Dazi auto, mina da 5 miliardi in Italia

Questo il saldo attivo nello scambio del settore con gli Usa. Occhi sulle mosse di Fca

Dazi auto, mina da 5 miliardi in Italia

Daimler-Mercedes ha subito lanciato un profit warning sul 2018, preoccupata che i dazi Usa possano frenare l'export dei veicoli prodotti in Alabama (i Suv, la Classe C e, in futuro, anche le auto elettriche) verso la Cina. Per Volvo, invece, la notizia dei dazi di Donald Trump sui veicoli esportati verso gli Stati Uniti, è arrivata nel pieno dei festeggiamenti per l'apertura, nella Carolina del Sud, della prima fabbrica in Nord America. Un progetto costato 1,1 miliardi dollari e che darà lavoro fino a 4mila persone, oltre a creare un forte indotto. Il numero uno, Häkan Samuelsson, non ha nascosto le sue preoccupazioni: «Con barriere commerciali e restrizioni varie si rischia di non creare tanti posti di lavoro come era nelle previsioni. Vogliamo esportare, e se d'improvviso arrivano dazi più elevati su Cina (Volvo è di proprietà del colosso Geely, ndr) ed Europa, i costi si innalzerebbero e la situazione si complicherebbe. Certe strategie sono contro ogni logica delle moderne economie».
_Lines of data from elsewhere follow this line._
(* ===== verification/ThreadHistorySpec.v ===== *)
(** * Properties of the thread history

    The index of a turn finds what a search of its items finds; reporting changes
    does not influence what is built; and a client that keeps a table of turns
    and a table of items, and applies the reported changes, batched or not, holds
    the turns a rebuild of the whole rollout gives. *)

From stdpp Require Import prelude list gmap strings sorting pretty.
From S2P Require Import Prelude ThreadItems ThreadHistory.

(** ** Replacing or appending by key *)
Section upserts.
Context {A K : Type} `{EqDecision K} (key : A → K).

Fixpoint upsert (x : A) (l : list A) : list A :=
  match l with
  | [] => [x]
  | y :: l => if bool_decide (key y = key x) then x :: l else y :: upsert x l
  end.

Definition upserts (l xs : list A) : list A := foldl (λ l x, upsert x l) l xs.

Lemma upserts_app l xs ys : upserts l (xs ++ ys) = upserts (upserts l xs) ys.
Proof. apply foldl_app. Qed.

Lemma upsert_keys x l : key <$> upsert x l = if bool_decide (key x ∈ key <$> l) then key <$> l else (key <$> l) ++ [key x].
Proof.
  induction l as [|y l IH]; [done|]. cbn. destruct (bool_decide (key y = key x)) eqn:E.
  - apply bool_decide_eq_true in E. cbn. rewrite E, bool_decide_eq_true_2; [done|left].
  - apply bool_decide_eq_false in E. cbn. rewrite IH.
    destruct (decide (key x ∈ key <$> l)) as [Hin|Hin].
    + rewrite !bool_decide_eq_true_2; [done|by right|done].
    + rewrite !bool_decide_eq_false_2; [done| |done]. rewrite not_elem_of_cons. naive_solver.
Qed.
Sul tema dazi, Sergio Marchionne, ad di Fca, potrebbe tornare nei prossimi giorni, a margine della cerimonia di consegna di una Jeep Wrangler all'Arma dei Carabinieri. Finora, il top manager del Lingotto non ha palesato particolari timori. A Balocco, alla presentazione del piano industriale 2018-2022, Marchionne ha sottolineato di non credere in un impatto dei dazi sul gruppo. «L'import negli Usa dall'Europa - ha precisato - incide marginalmente sui conti di Fca». E il 26 giugno, a Roma, Marchionne non dovrebbe modificare questo atteggiamento.

Dall'Italia vengono imbarcati per gli Usa i modelli Jeep Renegade e Fiat 500X (Melfi), oltre alle Alfa Romeo Giulia e Stelvio (Cassino) e alla gamma Maserati (Mirafiori, Grugliasco e Modena). Diverso il discorso per Ferrari, in capo a Exor, e di cui Marchionne è presidente e ad. In marzo, al Salone di Ginevra, Marchionne aveva quantificato in 200 milioni l'impatto delle tasse commerciali di Trump sul bilancio del Cavallino rampante.

I dazi minacciati dalla Casa Bianca terrorizzano invece i costruttori tedeschi (una mina che potrebbe significare costi fino a 20 miliardi) i quali vedrebbero di buon occhio la proposta di un'abolizione reciproca di questa gabella sull'auto (nell'Ue è pari al 10%). L'Acea, che rappresenta le Case automobilistiche europee, in una recente nota ha ribadito come i costruttori associati non solo importano veicoli negli Usa, ma vantano un'importante impronta manifatturiera, fornendo ingenti impieghi locali e generando entrate fiscali. «In effetti - spiega il segretario generale Erik Jonnaert - alcuni nostri produttori hanno i loro impianti più grandi non all'interno dell'Ue, ma negli Usa. Siamo convinti che le importazioni di veicoli dal nostro Continente non costituiscano un rischio per la sicurezza nazionale degli Stati Uniti».

Il commercio di auto tra Ue e Usa vale circa il 10% del business complessivo tra le due regioni. L'America rappresenta la prima destinazione delle esportazioni di vetture dell'Ue sia in termini di unità (20,4% nel 2017) sia di valore (quota del 29,3%).

Al di là di Fca, in Italia esiste una miriade di aziende che lavorano per il settore automotive, tutte rappresentate da Anfia.

«Il saldo attivo con gli Usa - precisa il direttore Gianmarco Giorda - risulta di 4,7 miliardi, tra veicoli e componenti. Prima di esprimere eventuali preoccupazioni, attendiamo le decisioni che il presidente Trump prenderà i primi di luglio».